From Weak Cues to Real Identities: Evaluating Inference-Driven De-Anonymization in LLM Agents

Abstract

Anonymization is widely treated as a practical safeguard because re-identifying anonymous records was historically costly, requiring domain expertise, tailored algorithms, and manual corroboration. We study a growing privacy risk that may weaken this barrier: LLM-based agents can autonomously reconstruct real-world identities from scattered, individually non-identifying cues. By combining these sparse cues with public information, agents resolve identities without bespoke engineering. We formalize this threat as \emph{inference-driven linkage} and systematically evaluate it across three settings: classical linkage scenarios (Netflix and AOL), \emph{InferLink} (a controlled benchmark varying task intent, shared cues, and attacker knowledge), and modern text-rich artifacts.
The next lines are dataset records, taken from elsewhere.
(* ===== verification/PushAlerts.v ===== *)
(** * How often [PushNotifier] alerts a device

    Each alert takes a token from the bucket of its device, which fills with time: what is sent in a stretch of time is
    paid for by what the bucket held and gained. *)

From Stdlib Require Import ZArith Lia.
From S2P Require Import Prelude.
From S2P Require Import Bytes.
From S2P Require Import Json.
From S2P Require Import Policy.
From S2P Require Import Oversight.
From S2P Require Import Oversee.
From S2P Require Import KeyedDelta.
From S2P Require Import KeyedDeltaFacts.
From S2P Require Import Registry.
From S2P Require Import NotificationLog.
From S2P Require Import Push.
From S2P Require Import PushFacts.
From S2P Require Import PushRuns.
From S2P Require Import PushSends.
Open Scope Z_scope.

(** The messages of a trace that alert a token. *)
Definition is_alert (token : units) (m : PushMessage) : bool := negb (is_passive m) && bool_decide (pm_to m = token).

Definition alerts_of (token : units) (messages : list PushMessage) : nat := length (List.filter (is_alert token) messages).

Fixpoint alerts (token : units) (trace : list PushEffect) : nat :=
  match trace with
  | [] => 0
  | PSends _ messages :: trace => alerts_of token messages + alerts token trace
  | _ :: trace => alerts token trace
  end.

Lemma alerts_app token a b : alerts token (a ++ b) = (alerts token a + alerts token b)%nat.
Proof. induction a as [|e a IH]; [done|]. cbn. rewrite IH. destruct e; lia. Qed.

Lemma alerts_none token l : Forall no_send l → alerts token l = 0%nat.
Proof. induction 1 as [|e l He _ IH]; [done|]. cbn. by destruct e. Qed.

Lemma alerts_of_app token a b : alerts_of token (a ++ b) = (alerts_of token a + alerts_of token b)%nat.
Proof. unfold alerts_of. by rewrite List.filter_app, length_app. Qed.

Lemma alerts_of_other token l : Forall (fun m => pm_to m ≠ token) l → alerts_of token l = 0%nat.
Proof.
  unfold alerts_of. induction 1 as [|m l Hm _ IH]; [done|]. cbn. unfold is_alert at 1.
  rewrite bool_decide_eq_false_2 by done. by rewrite andb_false_r.
Qed.

Section Alerts.
Context `{!NodeDate, !PushRuntime} (o : PushNotifierOptions).
Context (Hrate : 0 <= pl_perHour (po_limits o)).

(** ** The bucket *)

(** What is left in the bucket of a device at a time. *)
Definition fill (now : Z) (d : Registered) : Z :=
  Z.min (pl_perHour (po_limits o) * HOUR_MS)
    (bk_tokens (rg_bucket d) + (now - bk_at (rg_bucket d)) * pl_perHour (po_limits o)).

Definition bucket_ok (now : Z) (d : Registered) : Prop := 0 <= bk_tokens (rg_bucket d) ∧ bk_at (rg_bucket d) <= now.

Lemma fill_range now d : bucket_ok now d → 0 <= fill now d <= pl_perHour (po_limits o) * HOUR_MS.
Proof. intros [H1 H2]. unfold fill, HOUR_MS. nia. Qed.

Lemma fill_later now now' d : now <= now' → fill now' d <= fill now d + (now' - now) * pl_perHour (po_limits o).
Proof. intros Hle. unfold fill. nia. Qed.

Lemma bucket_later now now' d : now <= now' → bucket_ok now d → bucket_ok now' d.
Proof. unfold bucket_ok. lia. Qed.

Lemma fill_set now n d : fill now (set_bucket {| bk_tokens := n; bk_at := now |} d) = Z.min (pl_perHour (po_limits o) * HOUR_MS) n.
Proof. unfold fill. cbn. f_equal. lia. Qed.

Lemma take_token_spends now d : bucket_ok now d →
  let '(d', taken) := take_token o now d in
  bucket_ok now d' ∧ fill now d' + (if taken : bool then HOUR_MS else 0) = fill now d.
Proof.
  intros Hb. pose proof (fill_range now d Hb) as Hr. unfold take_token. fold (fill now d).
  destruct (Z.ltb_spec (fill now d) HOUR_MS) as [Hl|Hl]; rewrite fill_set; unfold bucket_ok;
    cbn [rg_bucket set_bucket bk_tokens bk_at]; unfold HOUR_MS in *; lia.
Qed.

Lemma take_each_spends now token due : Forall (fun m => pm_to m = token) due → ∀ d, bucket_ok now d →
  let '(d', sent) := take_each o now due d in
  bucket_ok now d' ∧ Z.of_nat (alerts_of token sent) * HOUR_MS + fill now d' = fill now d.
Proof.
  induction 1 as [|m due Hm _ IH]; intros d Hb; cbn [take_each]; [split; [done|cbn; lia]|].
  destruct (is_passive m) eqn:Ep.
  - specialize (IH d Hb). destruct (take_each o now due d) as [d' sent]. unfold alerts_of in *. cbn.
    unfold is_alert at 1. rewrite Ep. exact IH.
  - pose proof (take_token_spends now d Hb) as Ht. destruct (take_token o now d) as [d1 taken]. destruct Ht as [Hb1 Hf].
    specialize (IH d1 Hb1). destruct (take_each o now due d1) as [d' sent]. destruct IH as [Hb2 Hs]. split; [done|].
    destruct taken; [|lia]. unfold alerts_of in *. cbn. unfold is_alert at 1. rewrite Ep, bool_decide_eq_true_2 by done.
    cbn [negb andb length]. lia.
Qed.

Lemma look_for_spends t input d log : bucket_ok (tn_now t) d →
  let '(d', _, messages, _) := look_for o t input d log in
  bucket_ok (tn_now t) d' ∧ Forall (fun m => pm_to m = pu_token (rg_push d)) messages
  ∧ Z.of_nat (alerts_of (pu_token (rg_push d)) messages) * HOUR_MS + fill (tn_now t) d' = fill (tn_now t) d.
Proof.
  intros Hb. unfold look_for. set (result := oversee _ _ _ _ _ _). set (d0 := set_state _ d).
  assert (Forall (fun m => pm_to m = pu_token (rg_push d)) (snd (if (pl_summarizeAbove (po_limits o) <? length (or_notifications result))%nat
            then (log, [summary o d0 (or_notifications result)]) else messages_of o t d0 (or_notifications result) log))) as Hms.
  { destruct (_ <? _)%nat; [by repeat constructor|]. generalize (or_notifications result). intros ns. revert log. induction ns as [|n ns IH]; intros log; [constructor|]. cbn.
    unfold message at 1. destruct (latest _ _ _ _) as [log1 seq]. specialize (IH log1).
    destruct (messages_of o t d0 ns log1). by constructor. }
  destruct (if (_ <? _)%nat then _ else _) as [log' ms]. cbn in Hms.
  pose proof (take_each_spends (tn_now t) _ ms Hms d0 Hb) as Hs. pose proof (take_each_sub o (tn_now t) ms d0) as Hsub.
  destruct (take_each o (tn_now t) ms d0) as [d' sent]. cbn in Hsub. destruct Hs as [Hb' Hs]. split_and!; [done| |exact Hs].
  rewrite Forall_forall in Hms |- *. auto.
Qed.
(* ===== verification/ControlInput.v ===== *)
(** * Input requests of a control session: [packages/server/src/control.ts]

    What a client may ask of a device it controls: [parseControlBegin] and [parseInput], the
    [adb shell] calls that type a text or press a key on an emulator without a hardware keyboard, and
    the pieces a paste is typed in. The parameters of a request are JSON; a coordinate stays the JSON
    number it is. *)

From Stdlib Require Import ZArith Lia.
From S2P Require Import Prelude.
From S2P Require Import Bytes.
From S2P Require Import Json.
From S2P Require Import Oversight.
Open Scope Z_scope.

(** ** The protocol's values: [packages/core/protocol.ts] *)

Inductive ControlPlatform := PIos | PAndroid | PWeb | PMacos.
#[export] Instance ControlPlatform_eq_dec : EqDecision ControlPlatform.
Proof. solve_decision. Defined.

Definition platform_text (p : ControlPlatform) : units :=
  match p with PIos => js "ios" | PAndroid => js "android" | PWeb => js "web" | PMacos => js "macos" end.
Definition PLATFORMS : list ControlPlatform := [PIos; PAndroid; PWeb; PMacos].

Inductive TouchPhase := Down | Move | Up.
#[export] Instance TouchPhase_eq_dec : EqDecision TouchPhase.
Proof. solve_decision. Defined.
Without task-specific heuristics, agents successfully execute both fixed-pool matching and open-ended identity resolution. In the Netflix Prize setting, an agent reconstructs 79.2\% of identities, significantly outperforming a 56.0\% classical baseline. Furthermore, linkage emerges not only under explicit adversarial prompts but also as a byproduct of benign cross-source analysis in \emph{InferLink} and unstructured research narratives. These findings establish that identity inference -- not merely explicit information disclosure -- must be treated as a first-class privacy risk; evaluations must measure what identities an agent can infer.
Paper Structure (73 sections, 3 equations, 5 figures, 1 table)
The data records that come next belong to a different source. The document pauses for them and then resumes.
(** The budget lets through what the bucket held, the debt and what the elapsed time refilled, and no more. *)
Theorem input_budget bucket inputs t perSecond capacity debt :
  up_to (ib_at bucket) inputs t → 0 <= perSecond → 0 <= capacity → 0 <= debt → - (1000 * debt) <= ib_tokens bucket →
  1000 * taken bucket inputs perSecond capacity debt
  <= ib_tokens bucket + 1000 * debt + (t - ib_at bucket) * perSecond.
Proof.
  intros Hup Hp Hcap Hd. revert bucket Hup. induction inputs as [|[now cost] inputs IH]; intros bucket Hup Hb; cbn [taken up_to] in *; [nia|].
  destruct Hup as [Hnow Hup]. pose proof (up_to_le _ _ _ Hup) as Ht.
  unfold take_input. set (tokens := Z.min _ _). assert (tokens <= ib_tokens bucket + (now - ib_at bucket) * perSecond) as Htk by (subst tokens; lia).
  assert (- (1000 * debt) <= tokens) as Hlow by (subst tokens; nia).
  destruct (Z.ltb_spec (tokens - 1000 * cost) (- (1000 * debt))) as [Hlt|Hge].
  - specialize (IH {| ib_tokens := tokens; ib_at := now |} Hup Hlow). cbn [ib_tokens ib_at] in IH. nia.
  - specialize (IH {| ib_tokens := tokens - 1000 * cost; ib_at := now |} Hup Hge). cbn [ib_tokens ib_at] in IH. nia.
Qed.
(** ** Folds *)

Definition fold (t : HubTurn) (posture : DevicePosture) : Fold :=
  match ht_litPosture t with
  | None =>
      FoldSettled (Some (refusal CActionFailed (js "Subscribe to frames of this device to learn its posture first.")))
  | Some current => if decide (current = posture) then FoldSettled None else FoldHelper
  end.

Definition start_fold (t : HubTurn) (request c : nat) (udid : units) (posture : DevicePosture) (h : Hub) : Hub :=
  match hb_folding h !! udid with
  | Some _ => answer request (AnsRefused (refusal CDeviceBusy (js "The device is still folding."))) h
  | None =>
      let '(task, h) := spawn (TFold request c udid posture (fold t posture)) h in
      upd_control c (fun d => set_adb d (Some task)) (set_folding h (<[udid := task]> (hb_folding h)))
  end.

Definition answer_null (refused : option Refusal) : Answer :=
  match refused with Some r => AnsRefused r | None => AnsNull end.
Definition action_failed (message : units) : option Refusal := Some (refusal CActionFailed message).

Definition fold_settles (task request : nat) (udid : units) (refused : option Refusal) (h : Hub) : Hub :=
  let h := answer request (answer_null refused) (drop_task task h) in
  set_folding h (delete udid (hb_folding h)).

(** [native] takes the claim of a native input process where the control has one. *)
Definition native_claim (t : HubTurn) (d : DeviceControl) : result units unit :=
  if cf_claim (dc_facts d) then ht_claim t else Ok tt.
(* ===== verification/ControlCore.v ===== *)
(** * What the control sessions of a machine are, without the machine

    [Core] is an abstract machine of what [ControlHub] promises: which device has an open control, who is in a session on
    it, who holds its pointer, which openings, waiting clients and releases are under way, and the calls that matter to a
    device and its lease. [core_step] is one move of it; what holds of every reachable state is proved here by induction
    on the moves, and [ControlHubFacts] shows that a step of the hub is a run of moves. *)

From Stdlib Require Import ZArith Lia.
From S2P Require Import Prelude.
From S2P Require Import Bytes.
From S2P Require Import ControlInput.
Open Scope nat_scope.

(** ** State *)

(** [taken] is whether the hub took the lease and [leased] whether the platform has leases to release; [renewing] is the
    last renewal of the lease; [holder] is the participant that holds the pointer and its session. *)
Record CControl := {
  kc_key : units;
  kc_attempt : nat;
  kc_taken : bool;
  kc_leased : bool;
  kc_renewing : option nat;
  kc_closed : bool;
  kc_sessions : list nat;
  kc_holder : option (units * nat);
}.

Definition kc_mine (d : CControl) : bool := kc_taken d && kc_leased d.

(** [mine] is whether it holds a lease the hub took; [done] is the control it opened, or that it opened none. *)
Record CAttempt := { ka_key : units; ka_mine : bool; ka_done : option (option nat) }.

(** A client that waits for an attempt, its own or another's, or goes on with its outcome; a lease that is renewed, or to
    release once that renewal is over. *)
Inductive KTask :=
| KAttempt (a : nat) (creator : bool)
| KOpened (opened : option nat)
| KRenew (c : nat)
| KRelease (c : nat) (renewing : option nat) (unlocking : bool).

(** The calls on the input of a device, a touch for nobody among them, which no move makes, and on its clipboard and its
    lease; a renewal is over with a lease or without. *)
Inductive Call :=
| COpened (c : nat)
| CTouch (c : nat) (id : units) (phase : TouchPhase)
| CSent (c : nat)
| CStray (c : nat)
| CClip (c : nat)
| CDetached (c : nat)
| CGranted (a : nat)
| CRenews (a : nat)
| CRenewed (a : nat) (granted : bool)
| CUnlocked (a : nat).
#[export] Instance Call_eq_dec : EqDecision Call.
Proof. solve_decision. Defined.

(** A session is its control and whether it ended. *)
Record Core := {
  k_sessions : list nat;
  k_session : gmap nat (nat * bool);
  k_controls : gmap nat CControl;
  k_byDevice : gmap units nat;
  k_opening : gmap units nat;
  k_attempts : gmap nat CAttempt;
  k_tasks : gmap nat KTask;
  k_fresh : nat;
  k_next : nat;
  k_calls : list Call;
}.

Definition core_init : Core :=
  {| k_sessions := []; k_session := ∅; k_controls := ∅; k_byDevice := ∅; k_opening := ∅; k_attempts := ∅; k_tasks := ∅;
     k_fresh := 0; k_next := 1; k_calls := [] |}.

Section AssignCore.
Variable k : Core.

Definition put_sessions (v : list nat) : Core :=
  {| k_sessions := v; k_session := k_session k; k_controls := k_controls k; k_byDevice := k_byDevice k;
     k_opening := k_opening k; k_attempts := k_attempts k; k_tasks := k_tasks k; k_fresh := k_fresh k;
     k_next := k_next k; k_calls := k_calls k |}.
Definition put_session (v : gmap nat (nat * bool)) : Core :=
  {| k_sessions := k_sessions k; k_session := v; k_controls := k_controls k; k_byDevice := k_byDevice k;
     k_opening := k_opening k; k_attempts := k_attempts k; k_tasks := k_tasks k; k_fresh := k_fresh k;
     k_next := k_next k; k_calls := k_calls k |}.
Definition put_controls (v : gmap nat CControl) : Core :=
  {| k_sessions := k_sessions k; k_session := k_session k; k_controls := v; k_byDevice := k_byDevice k;
     k_opening := k_opening k; k_attempts := k_attempts k; k_tasks := k_tasks k; k_fresh := k_fresh k;
     k_next := k_next k; k_calls := k_calls k |}.
Definition put_byDevice (v : gmap units nat) : Core :=
  {| k_sessions := k_sessions k; k_session := k_session k; k_controls := k_controls k; k_byDevice := v;
     k_opening := k_opening k; k_attempts := k_attempts k; k_tasks := k_tasks k; k_fresh := k_fresh k;
     k_next := k_next k; k_calls := k_calls k |}.
Definition put_opening (v : gmap units nat) : Core :=
  {| k_sessions := k_sessions k; k_session := k_session k; k_controls := k_controls k; k_byDevice := k_byDevice k;
     k_opening := v; k_attempts := k_attempts k; k_tasks := k_tasks k; k_fresh := k_fresh k; k_next := k_next k;
     k_calls := k_calls k |}.
Definition put_attempts (v : gmap nat CAttempt) : Core :=
  {| k_sessions := k_sessions k; k_session := k_session k; k_controls := k_controls k; k_byDevice := k_byDevice k;
     k_opening := k_opening k; k_attempts := v; k_tasks := k_tasks k; k_fresh := k_fresh k; k_next := k_next k;
     k_calls := k_calls k |}.
Definition put_tasks (v : gmap nat KTask) : Core :=
  {| k_sessions := k_sessions k; k_session := k_session k; k_controls := k_controls k; k_byDevice := k_byDevice k;
     k_opening := k_opening k; k_attempts := k_attempts k; k_tasks := v; k_fresh := k_fresh k; k_next := k_next k;
     k_calls := k_calls k |}.
Definition put_fresh (v : nat) : Core :=
  {| k_sessions := k_sessions k; k_session := k_session k; k_controls := k_controls k; k_byDevice := k_byDevice k;
     k_opening := k_opening k; k_attempts := k_attempts k; k_tasks := k_tasks k; k_fresh := v; k_next := k_next k;
     k_calls := k_calls k |}.
Definition put_next (v : nat) : Core :=
  {| k_sessions := k_sessions k; k_session := k_session k; k_controls := k_controls k; k_byDevice := k_byDevice k;
     k_opening := k_opening k; k_attempts := k_attempts k; k_tasks := k_tasks k; k_fresh := k_fresh k; k_next := v;
     k_calls := k_calls k |}.
Definition put_calls (v : list Call) : Core :=
  {| k_sessions := k_sessions k; k_session := k_session k; k_controls := k_controls k; k_byDevice := k_byDevice k;
     k_opening := k_opening k; k_attempts := k_attempts k; k_tasks := k_tasks k; k_fresh := k_fresh k;
     k_next := k_next k; k_calls := v |}.
End AssignCore.
Definition call (l : list Call) (k : Core) : Core := put_calls k (k_calls k ++ l).
Definition put_control (c : nat) (d : CControl) (k : Core) : Core := put_controls k (<[c := d]> (k_controls k)).
Definition put_attempt (a : nat) (at_ : CAttempt) (k : Core) : Core := put_attempts k (<[a := at_]> (k_attempts k)).
Definition put_ktask (t : nat) (task : KTask) (k : Core) : Core := put_tasks k (<[t := task]> (k_tasks k)).
Definition drop_ktask (t : nat) (k : Core) : Core := put_tasks k (delete t (k_tasks k)).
This paper contains 73 sections, 3 equations, 5 figures, 1 table.

Figures (5)

  • Figure 1: Overview of Inference-Driven Linkage. We show that an LLM agent can reconstruct a specific identity ($\hat{\imath}$) from fragmented information. (Left) Anonymized Artifacts ($D_{\text{anon}}$): Sources such as ChatGPT logs, AOL search histories, and interview transcripts contain fragmented, individually non-identifying cues that can jointly form an identity-relevant profile within a given artifact. (Right) Auxiliary Context ($D_{\text{aux}}$): Auxiliary information may be either provided directly or retrieved from public sources (e.g., the web, social media, and news), and serves as corroborating evidence. (Center) Agentic Inference: The agent combines weak cues from anonymized artifacts with corroborating auxiliary context to form a coherent identity hypothesis.
  • Figure 2: Classical linkage settings. (a) In the Netflix setting, LLM agents match or exceed the classical baseline, especially in sparse regimes. (b) In the AOL setting, the agent performs open-ended linkage by moving from anonymized queries ($D_{\text{anon}}$) to corroborating public evidence ($D_{\text{aux}}$) and ultimately to a specific identity hypothesis ($\hat{\imath}$).
  • Figure 3: The end-to-end pipeline of InferLink . Phase 1 specifies the seed $(f,\iota,\kappa)$, which defines the fingerprint type, intent, and attacker knowledge. This seed conditions Phase 2, plausible scenario generation, and Phase 3, synthesis of paired datasets $(D_{\text{anon}}, D_{\text{aux}})$ with a unique ground-truth linkage. Phase 4 executes a multi-turn task interaction, and Phase 5 evaluates privacy risk (LSR) and task utility.
  • Figure 4: Concrete example from InferLink for a single Intrinsic instance. The underlying paired-source data remain fixed, while the task framing changes across Implicit, Explicit-ZK, and Explicit-MK.
  • Figure 5: Modern digital trace examples of inference-driven linkage. (a) Anthropic Interviewer. A redacted interview provides the anonymized artifact $D_{\text{anon}}$, containing technical and contextual cues without direct identifiers. The agent extracts a distinctive academic profile, retrieves public corroboration ($D_{\text{aux}}$), and forms an identity hypothesis $\hat{\imath}$ with supporting evidence $\mathcal{E}$. (b) ChatGPT log. From the anonymized conversation ($D_{\text{anon}}$), the agent extracts a coarse profile from fragmented contextual cues, retrieves corroborating public information ($D_{\text{aux}}$), and narrows to a specific identity hypothesis $\hat{\imath}$.